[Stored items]
Lemma process_works r comp cap cmd comp' cap' cmd' data bs :
  registry_ok r -> text_of comp = Some comp' -> text_of cap = Some cap' -> text_of cmd = Some cmd' ->
  acts r (_iot_process_cmd user comp cap cmd data) bs (fun _ bs' cs => bs' = bs /\ cs = calls_to r comp' cap' cmd' data).
Proof.
  intros Hr Hcomp Hcap Hcmd. unfold _iot_process_cmd. rewrite Hcomp, Hcap, Hcmd.
  eapply acts_bind; [by apply (acts_registry _ cap_handle_list r_list)|]. intros ? ? ? (-> & -> & ->).
  eapply acts_bind; [apply acts_find_handle; eapply Forall_impl; [exact Hr|]; naive_solver|]. intros ? ? ? (-> & -> & ->).
  unfold calls_to, target, first_handle, registry_ok in *.
  destruct (list_find _ (r_list r)) as [[i h]|] eqn:E; cbn [fmap option_fmap option_map snd mbind option_bind]; [|by apply acts_ret].
  apply list_find_Some in E as (Hh & _). rewrite Forall_lookup in Hr. destruct (Hr _ _ Hh) as (x & Hx & Hcs).
  eapply acts_bind; [by apply acts_handle|]. intros ? ? ? (-> & -> & ->). rewrite Hx. cbn [mbind option_bind].
  eapply acts_bind; [by apply acts_find_command|]. intros ? ? ? (-> & -> & ->). unfold first_command.
  destruct (list_find _ (cmd_list x)) as [[? c]|]; cbn [fmap option_fmap option_map snd]; [|by apply acts_ret].
  eapply acts_bind; [apply acts_user|]. intros [] ? ? [-> ->]. by apply acts_ret.
Qed.

(** ** The commands of a message *)

Definition args_given (item : json) : list (iot_cap_val_t string) := omap arg_of (args_of item).
Definition string_item_of (item : json) (key : string) : option string := get_item item key ≫= valuestring.
Definition calls_of (r : registry) (total order : Z) (item : json) : list cap_call :=
  match string_item_of item "component", string_item_of item "capability", string_item_of item "command" with
  | Some comp, Some cap, Some cmd =>
      calls_to r comp cap cmd (CmdData _ _ (zlen (args_given item)) (args_given item) total order (JSON_GET_STRING_VALUE (get_item item "id")))
  | _, _, _ => []
  end.

(** A command that can be read, or one that lacks a name. *)
Definition command_fits (item : json) : Prop :=
  (exists comp cap cmd id, command_ok item comp cap cmd id) \/
  get_item item "component" = None \/ get_item item "capability" = None \/ get_item item "command" = None.

Lemma handle_works r item total order bs :
  registry_ok r -> command_fits item ->
  acts r (handle_command user item total order) bs (fun _ bs' cs => bs' = bs /\ cs = calls_of r total order item).
Proof.
  intros Hr [(comp & cap & cmd & id & Hok)|Hno].
  - pose proof (parse_cmd_works item comp cap cmd id Hok) as Hp. destruct Hok as [Ecomp Ecap Ecmd [Eid _] _ _].
    unfold handle_command.
    eapply (acts_step _ _ _ [] bs); [exact Hp|reflexivity|]. intros [err p] bs' (Eerr & Hread & Hbs). cbn [fst snd] in Eerr, Hread, Hbs.
    subst err. rewrite Z.eqb_refl. cbn [when].
    apply acts_bind with (P := fun _ bs0 cs => bs0 = bs' ++ bs /\ cs = calls_of r total order item).
    { eapply acts_bind; [destruct Hread; by eapply process_works|]. intros ? ? ? [-> ->]. apply acts_ret. split; [done|].
      rewrite app_nil_r. unfold calls_of, string_item_of. rewrite Ecomp, Ecap, Ecmd, <- Eid. destruct Hread as [_ _ _ Tid Tv Tn _].
      unfold args_given. by rewrite Tn, Tv, Tid. }
    intros [] ? cs [-> ->]. eapply owns_acts.
    + eapply owns_perm; [|eapply (owns_frame _ _ bs), (free_works item comp cap cmd id p Hread)]. by rewrite Hbs.
    + intros [] ? (? & -> & ->). by rewrite app_nil_r.
  - unfold handle_command. eapply acts_bind with (P := fun e bs' cs => e = (IOT_ERROR_BAD_REQ, no_cmd) /\ bs' = bs /\ cs = []).
    { unfold _iot_parse_cmd_data. destruct (get_item item "component"); [|by apply acts_ret].
      destruct (get_item item "capability"); [|by apply acts_ret]. destruct (get_item item "command"); [|by apply acts_ret]. naive_solver. }
    intros ? ? ? (-> & -> & ->). cbn. apply acts_ret. split; [done|]. unfold calls_of, string_item_of.
    destruct Hno as [E|[E|E]]; rewrite E; cbn; try done; by repeat case_match.
Qed.

Lemma loop_works r items total order bs :
  registry_ok r -> Forall command_fits items ->
  acts r (commands_loop user items total order) bs
    (fun _ bs' cs => bs' = bs /\ cs = concat (imap (fun i => calls_of r total (order + Z.of_nat i)) items)).
Proof.
  intros Hr Hi. revert order. induction Hi as [|item items Hitem _ IH]; intros order; [by apply acts_ret|]. cbn [commands_loop].
  eapply acts_bind; [by apply handle_works|]. intros [] ? ? [-> ->]. eapply acts_mono; [apply IH|]. intros [] ? ? [-> ->].
  split; [done|]. cbn [imap]. cbn [concat]. rewrite Z.add_0_r. f_equal. f_equal.
  apply imap_ext. intros i x _. unfold compose. by replace (order + Z.of_nat (S i)) with (order + 1 + Z.of_nat i) by lia.
Qed.

(** The calls for a message with these commands. *)
Definition dispatch_of (r : registry) (cmds : json) : list cap_call :=
  concat (imap (fun i => calls_of r (zlen (children cmds)) (1 + Z.of_nat i)) (children cmds)).

Lemma sub_acts r payload j cmds :
  parsed payload = Some j -> get_item j "commands" = Some cmds -> Forall command_fits (children cmds) ->
  r_list r <> [] -> registry_ok r ->
  acts r (iot_cap_sub_cb user (Some payload)) [] (fun _ bs' cs => bs' = [] /\ cs = dispatch_of r cmds).
Proof.
  intros Hj Hcmds Hi Hl Hr. unfold iot_cap_sub_cb.
  eapply acts_bind; [by apply (acts_registry _ cap_handle_list r_list)|]. intros ? ? ? (-> & -> & ->).
  destruct (r_list r); [done|].
  eapply (acts_step _ _ _ [] []); [apply parse_works|done|]. rewrite Hj. intros ? ? (b & -> & ->).
  eapply (acts_step _ _ _ [] [b]); [apply log_works|done|]. intros [] ? ->. rewrite Hcmds.
  eapply acts_bind; [by apply loop_works|]. intros [] ? ? [-> ->].
  eapply owns_acts; [apply owns_free_block|]. intros [] ? ->. by rewrite app_nil_r.
Qed.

## ACTION ITEM
The answer must consist of all the entries, copied exactly.

## REPLY TO THE EXERCISE
Lemma process_works r comp cap cmd comp' cap' cmd' data bs :
  registry_ok r -> text_of comp = Some comp' -> text_of cap = Some cap' -> text_of cmd = Some cmd' ->
  acts r (_iot_process_cmd user comp cap cmd data) bs (fun _ bs' cs => bs' = bs /\ cs = calls_to r comp' cap' cmd' data).
Proof.
  intros Hr Hcomp Hcap Hcmd. unfold _iot_process_cmd. rewrite Hcomp, Hcap, Hcmd.
  eapply acts_bind; [by apply (acts_registry _ cap_handle_list r_list)|]. intros ? ? ? (-> & -> & ->).
  eapply acts_bind; [apply acts_find_handle; eapply Forall_impl; [exact Hr|]; naive_solver|]. intros ? ? ? (-> & -> & ->).
  unfold calls_to, target, first_handle, registry_ok in *.
  destruct (list_find _ (r_list r)) as [[i h]|] eqn:E; cbn [fmap option_fmap option_map snd mbind option_bind]; [|by apply acts_ret].
  apply list_find_Some in E as (Hh & _). rewrite Forall_lookup in Hr. destruct (Hr _ _ Hh) as (x & Hx & Hcs).
  eapply acts_bind; [by apply acts_handle|]. intros ? ? ? (-> & -> & ->). rewrite Hx. cbn [mbind option_bind].
  eapply acts_bind; [by apply acts_find_command|]. intros ? ? ? (-> & -> & ->). unfold first_command.
  destruct (list_find _ (cmd_list x)) as [[? c]|]; cbn [fmap option_fmap option_map snd]; [|by apply acts_ret].
  eapply acts_bind; [apply acts_user|]. intros [] ? ? [-> ->]. by apply acts_ret.
Qed.

(** ** The commands of a message *)

Definition args_given (item : json) : list (iot_cap_val_t string) := omap arg_of (args_of item).
Definition string_item_of (item : json) (key : string) : option string := get_item item key ≫= valuestring.
Definition calls_of (r : registry) (total order : Z) (item : json) : list cap_call :=
  match string_item_of item "component", string_item_of item "capability", string_item_of item "command" with
  | Some comp, Some cap, Some cmd =>
      calls_to r comp cap cmd (CmdData _ _ (zlen (args_given item)) (args_given item) total order (JSON_GET_STRING_VALUE (get_item item "id")))
  | _, _, _ => []
  end.

(** A command that can be read, or one that lacks a name. *)
Definition command_fits (item : json) : Prop :=
  (exists comp cap cmd id, command_ok item comp cap cmd id) \/
  get_item item "component" = None \/ get_item item "capability" = None \/ get_item item "command" = None.

Lemma handle_works r item total order bs :
  registry_ok r -> command_fits item ->
  acts r (handle_command user item total order) bs (fun _ bs' cs => bs' = bs /\ cs = calls_of r total order item).
Proof.
  intros Hr [(comp & cap & cmd & id & Hok)|Hno].
  - pose proof (parse_cmd_works item comp cap cmd id Hok) as Hp. destruct Hok as [Ecomp Ecap Ecmd [Eid _] _ _].
    unfold handle_command.
    eapply (acts_step _ _ _ [] bs); [exact Hp|reflexivity|]. intros [err p] bs' (Eerr & Hread & Hbs). cbn [fst snd] in Eerr, Hread, Hbs.
    subst err. rewrite Z.eqb_refl. cbn [when].
    apply acts_bind with (P := fun _ bs0 cs => bs0 = bs' ++ bs /\ cs = calls_of r total order item).
    { eapply acts_bind; [destruct Hread; by eapply process_works|]. intros ? ? ? [-> ->]. apply acts_ret. split; [done|].
      rewrite app_nil_r. unfold calls_of, string_item_of. rewrite Ecomp, Ecap, Ecmd, <- Eid. destruct Hread as [_ _ _ Tid Tv Tn _].
      unfold args_given. by rewrite Tn, Tv, Tid. }
    intros [] ? cs [-> ->]. eapply owns_acts.
    + eapply owns_perm; [|eapply (owns_frame _ _ bs), (free_works item comp cap cmd id p Hread)]. by rewrite Hbs.
    + intros [] ? (? & -> & ->). by rewrite app_nil_r.
  - unfold handle_command. eapply acts_bind with (P := fun e bs' cs => e = (IOT_ERROR_BAD_REQ, no_cmd) /\ bs' = bs /\ cs = []).
    { unfold _iot_parse_cmd_data. destruct (get_item item "component"); [|by apply acts_ret].
      destruct (get_item item "capability"); [|by apply acts_ret]. destruct (get_item item "command"); [|by apply acts_ret]. naive_solver. }
    intros ? ? ? (-> & -> & ->). cbn. apply acts_ret. split; [done|]. unfold calls_of, string_item_of.
    destruct Hno as [E|[E|E]]; rewrite E; cbn; try done; by repeat case_match.
Qed.

Lemma loop_works r items total order bs :
  registry_ok r -> Forall command_fits items ->
  acts r (commands_loop user items total order) bs
    (fun _ bs' cs => bs' = bs /\ cs = concat (imap (fun i => calls_of r total (order + Z.of_nat i)) items)).
Proof.
  intros Hr Hi. revert order. induction Hi as [|item items Hitem _ IH]; intros order; [by apply acts_ret|]. cbn [commands_loop].
  eapply acts_bind; [by apply handle_works|]. intros [] ? ? [-> ->]. eapply acts_mono; [apply IH|]. intros [] ? ? [-> ->].
  split; [done|]. cbn [imap]. cbn [concat]. rewrite Z.add_0_r. f_equal. f_equal.
  apply imap_ext. intros i x _. unfold compose. by replace (order + Z.of_nat (S i)) with (order + 1 + Z.of_nat i) by lia.
Qed.

(** The calls for a message with these commands. *)
Definition dispatch_of (r : registry) (cmds : json) : list cap_call :=
  concat (imap (fun i => calls_of r (zlen (children cmds)) (1 + Z.of_nat i)) (children cmds)).

Lemma sub_acts r payload j cmds :
  parsed payload = Some j -> get_item j "commands" = Some cmds -> Forall command_fits (children cmds) ->
  r_list r <> [] -> registry_ok r ->
  acts r (iot_cap_sub_cb user (Some payload)) [] (fun _ bs' cs => bs' = [] /\ cs = dispatch_of r cmds).
Proof.
  intros Hj Hcmds Hi Hl Hr. unfold iot_cap_sub_cb.
  eapply acts_bind; [by apply (acts_registry _ cap_handle_list r_list)|]. intros ? ? ? (-> & -> & ->).
  destruct (r_list r); [done|].
  eapply (acts_step _ _ _ [] []); [apply parse_works|done|]. rewrite Hj. intros ? ? (b & -> & ->).
  eapply (acts_step _ _ _ [] [b]); [apply log_works|done|]. intros [] ? ->. rewrite Hcmds.
  eapply acts_bind; [by apply loop_works|]. intros [] ? ? [-> ->].
  eapply owns_acts; [apply owns_free_block|]. intros [] ? ->. by rewrite app_nil_r.
Qed.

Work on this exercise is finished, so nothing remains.